Palolo temple opponentsBy Debra Barayuga
suffer legal setback
Palolo residents who challenged the legality of the construction of a controversial Buddhist temple in their neighborhood over a decade ago lost a battle in court yesterday.
But they say the fight is not over. And the legal wrangle is not likely to end any time soon.
Fred Benco, attorney for the Concerned Citizens of Palolo and Life of the Land, who sued the Korean Buddhist Dae Won Sa Temple of Hawaii in 1988, said the issues decided by a jury yesterday were "the tip of the iceberg" and that they plan to appeal equally important issues.
The jury found that the plaintiffs did not prove they suffered from noise caused by temple construction and church services, nor had their views obstructed because of the temple's soaring roofline.

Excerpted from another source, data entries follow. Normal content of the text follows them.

(** * MultiBatch: splitting Firestore writes over several WriteBatch handles

    Shallow embedding of [src/multiBatch.ts].  The class keeps an array of
    write-batch handles obtained from the Firestore connection, a counter of
    the operations staged on the last handle and a per-handle limit; every
    [delete]/[set]/[update] goes through [getBatch], and [commit] awaits
    [Promise.all] over the commits of all handles before it resets the
    object.

    Modelling choices.
    - JavaScript numbers ([limit], [operations]) are [Z]: the development
      covers integral limits.
    - A [Firestore.WriteBatch] is a mutable object reached through a
      reference.  The connection is modelled as the store of all handles it
      has handed out (a list indexed by creation order); a handle is its
      index in that store and its content is the list of calls staged on it,
      oldest first.
    - The outcome of the driver's [WriteBatch.commit] is not decided by this
      file: it is supplied by a [Driver], one settlement per handle, with the
      tick at which the promise settles.  What a handle's commit writes to
      the database is the driver's business and is not part of the store.
    - A call of [commit] is taken as one step: no mutator runs while its
      promise is pending. *)

From Stdlib Require Import ZArith Lia String.
From stdpp Require Import base list.

Open Scope Z_scope.

(** ** Data of the Firestore API used by the class *)

Abbreviation DocumentReference := string (only parsing).
Abbreviation DocumentData := (list (string * string)) (only parsing).
Abbreviation UpdateData := (list (string * string)) (only parsing).

Record SetOptions := {
  merge : option bool;
  mergeFields : option (list string)
}.

(** The options object [{}]. *)
Definition empty_options : SetOptions :=
  {| merge := None; mergeFields := None |}.

(** What the caller puts in the optional third parameter of [set]. *)
Inductive OptionsArg :=
| arg_undefined                   (* omitted, or [undefined] *)
| arg_null
| arg_options (o : SetOptions).

(** One call received by a [WriteBatch]; [call_set] is the two-argument
    form, [call_set_options] the three-argument one. *)
Inductive StagedCall :=
| call_delete (ref : DocumentReference)
| call_set (ref : DocumentReference) (data : DocumentData)
| call_set_options (ref : DocumentReference) (data : DocumentData)
                   (options : SetOptions)
| call_update (ref : DocumentReference) (data : UpdateData).

Abbreviation Handle := nat (only parsing).
Abbreviation WriteBatch := (list StagedCall) (only parsing).
Abbreviation Firestore := (list (list StagedCall)) (only parsing).
Lemma find_fixed_ascii cleaned :
  Forall isAscii cleaned ->
  find (fun fixed => bool_decide (toLowerCase fixed = toLowerCase cleaned))
       AI.FIXED_CATEGORIES
  = find (fun fixed => bool_decide (map lowerAscii fixed = map lowerAscii cleaned))
         AI.FIXED_CATEGORIES.
Proof.
  intros Ha. generalize FIXED_CATEGORIES_ascii.
  induction 1 as [|fixed rest [Hfa _] _ IH]; [reflexivity|].
  cbn [find]. rewrite IH. now rewrite !toLowerCase_ascii.
Qed.

(** X2: the canonical match ignores case: any re-casing of a canonical
    category (an ASCII string with the same lower-case form) is mapped to the
    canonical spelling. *)
Theorem validateCategory_recased fixed category :
  In fixed AI.FIXED_CATEGORIES ->
  map lowerAscii category = map lowerAscii fixed ->
  AI.validateCategory category = fixed.
Proof.
  intros Hin Hlow.
  assert (Hfixed : PlainWord fixed /\ (2 <= length fixed)%nat).
  { pose proof FIXED_CATEGORIES_plain as Hp. pose proof FIXED_CATEGORIES_ascii as Hl.
    rewrite List.Forall_forall in Hp, Hl. split; [now apply Hp|now apply Hl]. }
  destruct Hfixed as [Hplain Hlen].
  assert (Hw : PlainWord category).
  { unfold PlainWord. apply List.Forall_forall. intros c Hc.
    apply lower_plain_inv.
    assert (Hin' : In (lowerAscii c) (map lowerAscii fixed))
      by (rewrite <- Hlow; now apply in_map).
    apply in_map_iff in Hin' as (d & <- & Hd).
    apply plain_lower. unfold PlainWord in Hplain.
    rewrite List.Forall_forall in Hplain. now apply Hplain. }
  assert (Hne : category <> []).
  { intros ->. apply (f_equal (@length N)) in Hlow.
    rewrite !length_map in Hlow. cbn in Hlow. lia. }
  unfold AI.validateCategory. destruct category as [|c0 rest]; [now contradiction Hne|].
  cbv zeta. rewrite cleanCategory_word by assumption.
  rewrite find_fixed_ascii
    by (apply plainWord_ascii; now apply titleCaseWord_keeps_plain).
  rewrite titleCaseWord_lower by exact Hw. rewrite Hlow.
  now rewrite find_fixed_self.
Qed.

A year ago, the Hawaii Supreme Court upheld lower court rulings that denied a zoning variance to allow the temple's main hall to remain at its present height. The roofline is 9 feet higher than allowed by current building codes. The ruling meant the temple had to lop off 9 feet off the roof.
The temple is still working with the city to resolve the roof height and cannot fix the roof until it receives the go-ahead from the city, said Roger Moseley, attorney for the temple.
No construction work, except for minor repair and building maintenance work has occurred since the city issued a stop-work order in February 1988, Moseley said.
Moseley had argued that the residents did not suffer from the noise and loss of views that they claimed. "I don't think the law should recognize the kinds of claims they're seeking."
Among the damages sought by the plaintiffs included loss of value to their property and enjoyment of their property due to noise from construction and church services.
The temple does not have an existing use permit or site plan review required to operate as a church on the site, Benco said. "This is just a morass -- people are not doing what they're supposed to."